Sragen, Jawa Tengah 18 Juli 2026
Dikutip Presisi.sbs Pernyataan Presiden Republik Indonesia, Prabowo Subianto, yang menegaskan bahwa hukum tidak boleh dijadikan alat politik, tidak boleh diterapkan secara tebang pilih, serta tidak boleh tajam ke bawah namun tumpul ke atas, merupakan amanat yang sejalan dengan prinsip negara hukum sebagaimana diatur dalam konstitusi. Komitmen tersebut perlu diwujudkan secara nyata oleh seluruh aparat penegak hukum dalam setiap proses penegakan hukum di Indonesia.

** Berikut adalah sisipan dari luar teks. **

(* ===== verification/GatekeeperPr.v ===== *)
(** * The gatekeeper inside pRuntime: crates/phactory/src/system/gk.rs

    [Gatekeeper]: the master key and its rotation, sharing keys with other
    gatekeepers and with the workers of a cluster, on-chain randomness, and the
    economics it drives.  A [MessageChannel] holds its own signer: the gatekeeper
    and its economics have one each, over the same queue. *)
From stdpp Require Import prelude gmap list strings.
From Stdlib Require Import ZArith Lia.
From S2P Require Import Prelude Types Externals Registry SendQueue Dispatcher WorkerSM Crypto Economics.

(** ** Messages *)
Record EncryptedKey := mkEncryptedKey {
  ek_ecdh_pubkey : EcdhPublicKey;
  encrypted_key : bytes;
  ek_iv : bytes;
}.

Record BatchRotateMasterKeyEvent := mkBatchRotateMasterKeyEvent {
  br_rotation_id : Z;
  br_secret_keys : gmap WorkerPublicKey EncryptedKey;
  br_sender : WorkerPublicKey;
  br_sig : bytes;
}.

Inductive KeyDistribution :=
| MasterKeyDistribution (dest : WorkerPublicKey) (ecdh_pubkey : EcdhPublicKey) (encrypted_master_key iv : bytes)
| MasterKeyRotationEvent (event : BatchRotateMasterKeyEvent)
| MasterKeyHistory (dest : WorkerPublicKey) (encrypted_master_key_history : list (Z * Z * EncryptedKey)).

Definition KeyDistribution_topic : Topic := bytes_of_string "cyrux/gatekeeper/key".

Record BatchDispatchClusterKeyEvent {cfg : Config} := mkBatchDispatchClusterKeyEvent {
  bd_secret_keys : gmap WorkerPublicKey EncryptedKey;
  bd_cluster : H256;
  bd_owner : AccountId;
  bd_deposit : Z;
  bd_gas_price : Z;
  bd_deposit_per_item : Z;
  bd_deposit_per_byte : Z;
  bd_treasury_account : AccountId;
}.

(** Their SCALE encodings *)
Class GkCodec {cfg : Config} := {
  encode_KeyDistribution : KeyDistribution -> bytes;
  encode_DispatchKeys : BatchDispatchClusterKeyEvent -> bytes;
  encode_ClusterRegistryEvent : ClusterRegistryEvent -> bytes;
  encode_GatekeeperRegistryEvent : GatekeeperRegistryEvent -> bytes;
  decode_ClusterEvent : bytes -> option ClusterEvent;
  (** [BatchRotateMasterKeyData::encode] *)
  encode_rotate_data : Z -> gmap WorkerPublicKey EncryptedKey -> WorkerPublicKey -> bytes;
}.

(** ** State *)
Record GatekeeperState {P : PrCrypto} := mkGatekeeper {
  master_key : Pair;
  master_pubkey_on_chain : bool;
  registered_on_chain : bool;
  master_key_history : list RotatedMasterKey;
  gk_egress : MessageChannel;
  last_random_number : Z;
  iv_seq : Z;
  computing_economics : ComputingEconomics;
}.

(** [to_be_bytes] of a [w]-byte integer *)
Fixpoint be_bytes (w : nat) (z : Z) : bytes :=
  match w with
  | O => []
  | S w => be_bytes w (z / 256) ++ [z mod 256]
  end.

Definition VRF_INTERVAL : Z := 5.
Definition MASTER_KEY_SHARING_SALT : bytes := bytes_of_string "master_key_sharing".

Module Gk.

Section Setters.
Context {P : PrCrypto}.

Definition set_master_key (k : Pair) (g : GatekeeperState) : GatekeeperState :=
  mkGatekeeper _ k (master_pubkey_on_chain g) (registered_on_chain g) (master_key_history g) (gk_egress g)
    (last_random_number g) (iv_seq g) (computing_economics g).
Definition set_on_chain (x : bool) (g : GatekeeperState) : GatekeeperState :=
  mkGatekeeper _ (master_key g) x (registered_on_chain g) (master_key_history g) (gk_egress g)
    (last_random_number g) (iv_seq g) (computing_economics g).
Definition set_registered_on_chain (x : bool) (g : GatekeeperState) : GatekeeperState :=
  mkGatekeeper _ (master_key g) (master_pubkey_on_chain g) x (master_key_history g) (gk_egress g)
    (last_random_number g) (iv_seq g) (computing_economics g).
Definition set_history (x : list RotatedMasterKey) (g : GatekeeperState) : GatekeeperState :=
  mkGatekeeper _ (master_key g) (master_pubkey_on_chain g) (registered_on_chain g) x (gk_egress g)
    (last_random_number g) (iv_seq g) (computing_economics g).
Definition set_gk_egress (x : MessageChannel) (g : GatekeeperState) : GatekeeperState :=
  mkGatekeeper _ (master_key g) (master_pubkey_on_chain g) (registered_on_chain g) (master_key_history g) x
    (last_random_number g) (iv_seq g) (computing_economics g).
Definition set_last_random_number (x : Z) (g : GatekeeperState) : GatekeeperState :=
  mkGatekeeper _ (master_key g) (master_pubkey_on_chain g) (registered_on_chain g) (master_key_history g)
    (gk_egress g) x (iv_seq g) (computing_economics g).
Definition set_iv_seq (x : Z) (g : GatekeeperState) : GatekeeperState :=
  mkGatekeeper _ (master_key g) (master_pubkey_on_chain g) (registered_on_chain g) (master_key_history g)
    (gk_egress g) (last_random_number g) x (computing_economics g).
Definition set_economics (x : ComputingEconomics) (g : GatekeeperState) : GatekeeperState :=
  mkGatekeeper _ (master_key g) (master_pubkey_on_chain g) (registered_on_chain g) (master_key_history g)
    (gk_egress g) (last_random_number g) (iv_seq g) x.

End Setters.

Section Gatekeeper.
Context {prof : Profile} {cfg : Config} {codec : Codec} {prcodec : PrCodec} {gkcodec : GkCodec}.
Context {P : PrCrypto} {F : FixedLib} {E : Type}.
Abbreviation G := (M GatekeeperState E).

(** [.expect(...)] on a result of the crypto crate *)
Definition expect_crypto {S A} (m : M S CryptoError A) : M S E A := fun s =>
  match m s with
  | Ok a s' => Ok a s'
  | Err _ _ => Panic
  | Panic => Panic
  | NoFuel => NoFuel
  end.

Definition on_queue (m : M (gmap MessageOrigin Channel) E unit) : G unit := fun g =>
  let e := computing_economics g in
  match m (eco_queue e) with
  | Ok _ q => Ok tt (set_economics (set_eco_queue q e) g)
  | Err x q => Err x (set_economics (set_eco_queue q e) g)
  | Panic => Panic
  | NoFuel => NoFuel
  end.

Definition on_economics (m : M ComputingEconomics E unit) : G unit := fun g =>
  match m (computing_economics g) with
  | Ok _ e => Ok tt (set_economics e g)
  | Err x e => Err x (set_economics e g)
  | Panic => Panic
  | NoFuel => NoFuel
  end.

Definition push (payload : bytes) (topic : Topic) : G unit :=
  let* g := gets (fun g => g) in
  on_queue (SendQueue.push_data (gk_egress g) payload topic).

Definition next_random_number {S} (key : Pair) (block_number last : Z) : M S E Z :=
  let* derived_random_key := expect_crypto (Crypto.derive_sr25519_pair key [bytes_of_string "random_number"]) in
  mret (blake2_256 (h256_bytes last ++ be_bytes 4 block_number ++ Crypto.dump_secret_key derived_random_key)).

Definition get_cluster_key {S} (key : Pair) (cluster : H256) : M S E Pair :=
  expect_crypto (Crypto.derive_sr25519_pair key [bytes_of_string "cluster_key"; h256_bytes cluster]).

(** [Gatekeeper::new], on a channel and the shared queue *)
Definition new (history : list RotatedMasterKey) (egress : MessageChannel) (q : gmap MessageOrigin Channel) :
    M unit E GatekeeperState :=
  let* first := expect_some (head history) in
  let* key := expect_crypto (Crypto.restore_from_secret_key (secret first)) in
  let* q := (fun s => match SendQueue.set_dummy (E := E) egress true q with
    | Ok _ q => Ok q s | Err e _ => Err e s | Panic => Panic | NoFuel => NoFuel end) in
  mret (mkGatekeeper _ key false false history egress 0 0 (Economics.new egress q)).

(** What is hashed for a nonce *)
Definition iv_preimage (derived_key : Pair) (block_number seq : Z) : bytes :=
  Crypto.dump_secret_key derived_key ++ be_bytes 4 block_number ++ be_bytes 8 seq.

Definition generate_iv (block_number : Z) : G bytes :=
  let* g := gets (fun g => g) in
  let* derived_key := expect_crypto (Crypto.derive_sr25519_pair (master_key g) [bytes_of_string "iv_generator"]) in
  let buf := iv_preimage derived_key block_number (iv_seq g) in
  let* next := arith 64 (iv_seq g + 1) in
  modify (set_iv_seq next);;;
  mret (take 12 (h256_bytes (blake2_256 buf))).

Definition register_on_chain : G unit :=
  let* g := gets (fun g => g) in
  on_queue (SendQueue.set_dummy (gk_egress g) false);;;
  modify (set_registered_on_chain true).

Definition unregister_on_chain : G unit :=
  let* g := gets (fun g => g) in
  on_queue (SendQueue.set_dummy (gk_egress g) true);;;
  modify (set_registered_on_chain false).

Definition master_pubkey_uploaded (master_pubkey : MasterPublicKey) : G unit :=
  let* g := gets (fun g => g) in
  if negb (pair_public (master_key g) =? master_pubkey) then panic
  else modify (set_on_chain true).

Definition set_master_key_history (history : list RotatedMasterKey) : G bool :=
  let* g := gets (fun g => g) in
  if Nat.leb (length history) (length (master_key_history g)) then mret false
  else modify (set_history history);;; mret true.

Definition append_master_key (k : RotatedMasterKey) : G bool :=
  let* g := gets (fun g => g) in
  if bool_decide (k ∈ master_key_history g) then mret false
  else if negb (rotation_id k =? Z.of_nat (length (master_key_history g))) then panic
  else modify (set_history (master_key_history g ++ [k]));;; mret true.

Definition switch_master_key (id height : Z) : G bool :=
  let* g := gets (fun g => g) in
  match master_key_history g !! Z.to_nat id with
  | None => mret false
  | Some raw_key =>
      if negb ((rotation_id raw_key =? id) && (block_height raw_key =? height)) then panic
      else
        let* new_master_key := expect_crypto (Crypto.restore_from_secret_key (secret raw_key)) in
        push (encode_GatekeeperRegistryEvent (RotatedMasterPubkey (rotation_id raw_key) (pair_public new_master_key)))
          GatekeeperRegistryEvent_topic;;;
        modify (set_master_key new_master_key);;;
        modify (fun g => set_gk_egress (SendQueue.set_signer (gk_egress g) (pair_sign new_master_key)) g);;;
        mret true
  end.

(** ** Sharing keys *)
Definition encrypt_key_to (key_derive_info : list bytes) (ecdh_pubkey : EcdhPublicKey) (secret_key : bytes)
    (block_number : Z) : G EncryptedKey :=
  let* iv := generate_iv block_number in
  let* g := gets (fun g => g) in
  let* (pubkey, encrypted) :=
    expect_crypto (Crypto.encrypt_secret_to (master_key g) key_derive_info ecdh_pubkey secret_key iv) in
  mret (mkEncryptedKey pubkey encrypted iv).

Definition share_latest_master_key (pubkey : WorkerPublicKey) (ecdh_pubkey : EcdhPublicKey) (block_number : Z) :
    G unit :=
  let* g := gets (fun g => g) in
  let* k := encrypt_key_to [MASTER_KEY_SHARING_SALT] ecdh_pubkey (Crypto.dump_secret_key (master_key g)) block_number in
  push (encode_KeyDistribution (MasterKeyDistribution pubkey (ek_ecdh_pubkey k) (encrypted_key k) (ek_iv k)))
    KeyDistribution_topic.

Definition share_master_key_history (pubkey : WorkerPublicKey) (ecdh_pubkey : EcdhPublicKey) (block_number : Z) :
    G unit :=
  let* g := gets (fun g => g) in
  let* encrypted := for_fold (master_key_history g) [] (fun acc key =>
    let* k := encrypt_key_to [MASTER_KEY_SHARING_SALT] ecdh_pubkey (secret key) block_number in
    mret (acc ++ [(rotation_id key, block_height key, k)])) in
  push (encode_KeyDistribution (MasterKeyHistory pubkey encrypted)) KeyDistribution_topic.

Definition share_master_key (pubkey : WorkerPublicKey) (ecdh_pubkey : EcdhPublicKey) (block_number : Z) : G unit :=
  let* g := gets (fun g => g) in
  if Nat.ltb 1 (length (master_key_history g)) then share_master_key_history pubkey ecdh_pubkey block_number
  else share_latest_master_key pubkey ecdh_pubkey block_number.

(** One secret for each of the recipients, with their own nonces *)
Definition encrypt_for_all (info : list bytes) (recipients : list (WorkerPublicKey * EcdhPublicKey)) (secret_key : bytes)
    (block_number : Z) : G (gmap WorkerPublicKey EncryptedKey) :=
  for_fold recipients ∅ (fun acc r =>
    let* k := encrypt_key_to info (snd r) secret_key block_number in
    mret (<[fst r := k]> acc)).

(** [new_master_key] is the result of [crate::new_sr25519_key()]. *)
Definition process_master_key_rotation_request (new_master_key : Pair) (block : BlockInfo) (id : Z)
    (gk_identities : list (WorkerPublicKey * EcdhPublicKey)) (identity_key : Pair) : G unit :=
  let* secret_keys := encrypt_for_all [MASTER_KEY_SHARING_SALT] gk_identities
    (Crypto.dump_secret_key new_master_key) (block_number block) in
  let data := encode_rotate_data id secret_keys (pair_public identity_key) in
  let sig := pair_sign identity_key (wrap_content_to_sign data MasterKeyRotation) in
  push (encode_KeyDistribution (MasterKeyRotationEvent
    (mkBatchRotateMasterKeyEvent id secret_keys (pair_public identity_key) sig))) KeyDistribution_topic.

(** ** Blocks and messages *)
Definition will_process_block (block : BlockInfo) : G unit := on_economics (Economics.will_process_block block).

Instruksi tersebut tidak seharusnya berhenti sebagai pernyataan resmi semata. Masyarakat menantikan implementasi yang konsisten di setiap tingkatan institusi penegak hukum, mulai dari kepolisian, kejaksaan, hingga pengadilan.
Dalam perkara yang melibatkan Teguh Riyanto di Kabupaten Sragen, Jawa Tengah, Ketua Tim Kuasa Hukum, Advokat Rikha Permatasari, S.H., M.H., C.Med., C.L.O., menyampaikan bahwa terdapat aspek hukum yang patut diuji melalui mekanisme praperadilan, khususnya mengenai sah atau tidaknya penetapan status tersangka.
Melalui proses praperadilan tersebut, Tim Kuasa Hukum memohon agar pengadilan menilai apakah tindakan penyidik telah dilaksanakan sesuai dengan ketentuan Kitab Undang-Undang Hukum Acara Pidana (KUHAP), prinsip due process of law, serta asas equality before the law. Tim Kuasa Hukum menyatakan menghormati sepenuhnya independensi dan kewenangan pengadilan dalam memutus perkara berdasarkan fakta, alat bukti, dan ketentuan hukum yang berlaku.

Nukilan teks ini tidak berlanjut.